### Exercise description
Retype every entry exactly, down to the last character.

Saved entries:
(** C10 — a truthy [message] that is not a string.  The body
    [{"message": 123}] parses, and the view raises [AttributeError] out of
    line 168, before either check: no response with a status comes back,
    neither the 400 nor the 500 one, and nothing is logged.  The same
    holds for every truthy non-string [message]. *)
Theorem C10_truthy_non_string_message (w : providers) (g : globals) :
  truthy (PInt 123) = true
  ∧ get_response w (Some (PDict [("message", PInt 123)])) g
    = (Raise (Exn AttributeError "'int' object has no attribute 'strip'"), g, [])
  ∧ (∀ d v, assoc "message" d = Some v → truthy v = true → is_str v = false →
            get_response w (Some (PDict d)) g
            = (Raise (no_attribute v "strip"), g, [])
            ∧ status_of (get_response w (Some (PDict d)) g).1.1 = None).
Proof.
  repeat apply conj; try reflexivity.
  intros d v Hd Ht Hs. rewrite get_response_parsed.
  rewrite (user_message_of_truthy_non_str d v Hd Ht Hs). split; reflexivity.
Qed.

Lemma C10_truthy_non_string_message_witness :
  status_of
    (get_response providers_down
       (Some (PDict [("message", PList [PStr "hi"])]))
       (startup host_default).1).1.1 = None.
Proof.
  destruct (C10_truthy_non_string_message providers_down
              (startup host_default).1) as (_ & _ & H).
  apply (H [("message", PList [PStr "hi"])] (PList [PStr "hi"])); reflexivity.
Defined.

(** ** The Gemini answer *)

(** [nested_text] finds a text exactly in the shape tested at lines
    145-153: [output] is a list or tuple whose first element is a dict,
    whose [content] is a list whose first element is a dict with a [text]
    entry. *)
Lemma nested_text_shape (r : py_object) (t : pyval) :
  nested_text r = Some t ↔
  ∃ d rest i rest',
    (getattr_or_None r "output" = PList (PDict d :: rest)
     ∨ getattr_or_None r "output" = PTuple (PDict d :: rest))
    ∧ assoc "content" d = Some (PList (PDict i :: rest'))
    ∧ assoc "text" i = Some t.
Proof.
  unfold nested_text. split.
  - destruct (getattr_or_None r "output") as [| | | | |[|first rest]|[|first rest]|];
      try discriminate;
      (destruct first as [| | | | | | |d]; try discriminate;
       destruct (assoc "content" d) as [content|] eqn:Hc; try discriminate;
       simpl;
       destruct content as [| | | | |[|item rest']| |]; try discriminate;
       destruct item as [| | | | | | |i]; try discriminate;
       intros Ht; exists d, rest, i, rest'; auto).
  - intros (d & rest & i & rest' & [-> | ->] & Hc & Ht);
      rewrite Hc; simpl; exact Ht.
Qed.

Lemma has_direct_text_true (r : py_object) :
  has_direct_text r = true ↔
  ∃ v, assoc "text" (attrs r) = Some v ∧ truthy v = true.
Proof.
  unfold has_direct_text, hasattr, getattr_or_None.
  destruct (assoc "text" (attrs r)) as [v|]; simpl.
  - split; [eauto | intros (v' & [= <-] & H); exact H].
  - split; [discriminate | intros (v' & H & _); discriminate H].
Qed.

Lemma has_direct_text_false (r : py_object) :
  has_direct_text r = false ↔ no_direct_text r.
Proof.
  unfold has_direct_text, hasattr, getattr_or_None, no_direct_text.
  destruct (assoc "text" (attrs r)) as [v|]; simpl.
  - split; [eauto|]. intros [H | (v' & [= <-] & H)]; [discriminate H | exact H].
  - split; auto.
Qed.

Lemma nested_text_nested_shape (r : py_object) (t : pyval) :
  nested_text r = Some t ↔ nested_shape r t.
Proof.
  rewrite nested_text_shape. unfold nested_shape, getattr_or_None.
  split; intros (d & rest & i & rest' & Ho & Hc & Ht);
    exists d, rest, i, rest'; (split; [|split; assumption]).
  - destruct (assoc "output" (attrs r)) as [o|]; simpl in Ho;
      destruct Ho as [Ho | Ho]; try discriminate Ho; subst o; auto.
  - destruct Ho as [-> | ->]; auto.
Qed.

### Answer to the problem
(** C10 — a truthy [message] that is not a string.  The body
    [{"message": 123}] parses, and the view raises [AttributeError] out of
    line 168, before either check: no response with a status comes back,
    neither the 400 nor the 500 one, and nothing is logged.  The same
    holds for every truthy non-string [message]. *)
Theorem C10_truthy_non_string_message (w : providers) (g : globals) :
  truthy (PInt 123) = true
  ∧ get_response w (Some (PDict [("message", PInt 123)])) g
    = (Raise (Exn AttributeError "'int' object has no attribute 'strip'"), g, [])
  ∧ (∀ d v, assoc "message" d = Some v → truthy v = true → is_str v = false →
            get_response w (Some (PDict d)) g
            = (Raise (no_attribute v "strip"), g, [])
            ∧ status_of (get_response w (Some (PDict d)) g).1.1 = None).
Proof.
  repeat apply conj; try reflexivity.
  intros d v Hd Ht Hs. rewrite get_response_parsed.
  rewrite (user_message_of_truthy_non_str d v Hd Ht Hs). split; reflexivity.
Qed.

Lemma C10_truthy_non_string_message_witness :
  status_of
    (get_response providers_down
       (Some (PDict [("message", PList [PStr "hi"])]))
       (startup host_default).1).1.1 = None.
Proof.
  destruct (C10_truthy_non_string_message providers_down
              (startup host_default).1) as (_ & _ & H).
  apply (H [("message", PList [PStr "hi"])] (PList [PStr "hi"])); reflexivity.
Defined.

(** ** The Gemini answer *)

(** [nested_text] finds a text exactly in the shape tested at lines
    145-153: [output] is a list or tuple whose first element is a dict,
    whose [content] is a list whose first element is a dict with a [text]
    entry. *)
Lemma nested_text_shape (r : py_object) (t : pyval) :
  nested_text r = Some t ↔
  ∃ d rest i rest',
    (getattr_or_None r "output" = PList (PDict d :: rest)
     ∨ getattr_or_None r "output" = PTuple (PDict d :: rest))
    ∧ assoc "content" d = Some (PList (PDict i :: rest'))
    ∧ assoc "text" i = Some t.
Proof.
  unfold nested_text. split.
  - destruct (getattr_or_None r "output") as [| | | | |[|first rest]|[|first rest]|];
      try discriminate;
      (destruct first as [| | | | | | |d]; try discriminate;
       destruct (assoc "content" d) as [content|] eqn:Hc; try discriminate;
       simpl;
       destruct content as [| | | | |[|item rest']| |]; try discriminate;
       destruct item as [| | | | | | |i]; try discriminate;
       intros Ht; exists d, rest, i, rest'; auto).
  - intros (d & rest & i & rest' & [-> | ->] & Hc & Ht);
      rewrite Hc; simpl; exact Ht.
Qed.

Lemma has_direct_text_true (r : py_object) :
  has_direct_text r = true ↔
  ∃ v, assoc "text" (attrs r) = Some v ∧ truthy v = true.
Proof.
  unfold has_direct_text, hasattr, getattr_or_None.
  destruct (assoc "text" (attrs r)) as [v|]; simpl.
  - split; [eauto | intros (v' & [= <-] & H); exact H].
  - split; [discriminate | intros (v' & H & _); discriminate H].
Qed.

Lemma has_direct_text_false (r : py_object) :
  has_direct_text r = false ↔ no_direct_text r.
Proof.
  unfold has_direct_text, hasattr, getattr_or_None, no_direct_text.
  destruct (assoc "text" (attrs r)) as [v|]; simpl.
  - split; [eauto|]. intros [H | (v' & [= <-] & H)]; [discriminate H | exact H].
  - split; auto.
Qed.

Lemma nested_text_nested_shape (r : py_object) (t : pyval) :
  nested_text r = Some t ↔ nested_shape r t.
Proof.
  rewrite nested_text_shape. unfold nested_shape, getattr_or_None.
  split; intros (d & rest & i & rest' & Ho & Hc & Ht);
    exists d, rest, i, rest'; (split; [|split; assumption]).
  - destruct (assoc "output" (attrs r)) as [o|]; simpl in Ho;
      destruct Ho as [Ho | Ho]; try discriminate Ho; subst o; auto.
  - destruct Ho as [-> | ->]; auto.
Qed.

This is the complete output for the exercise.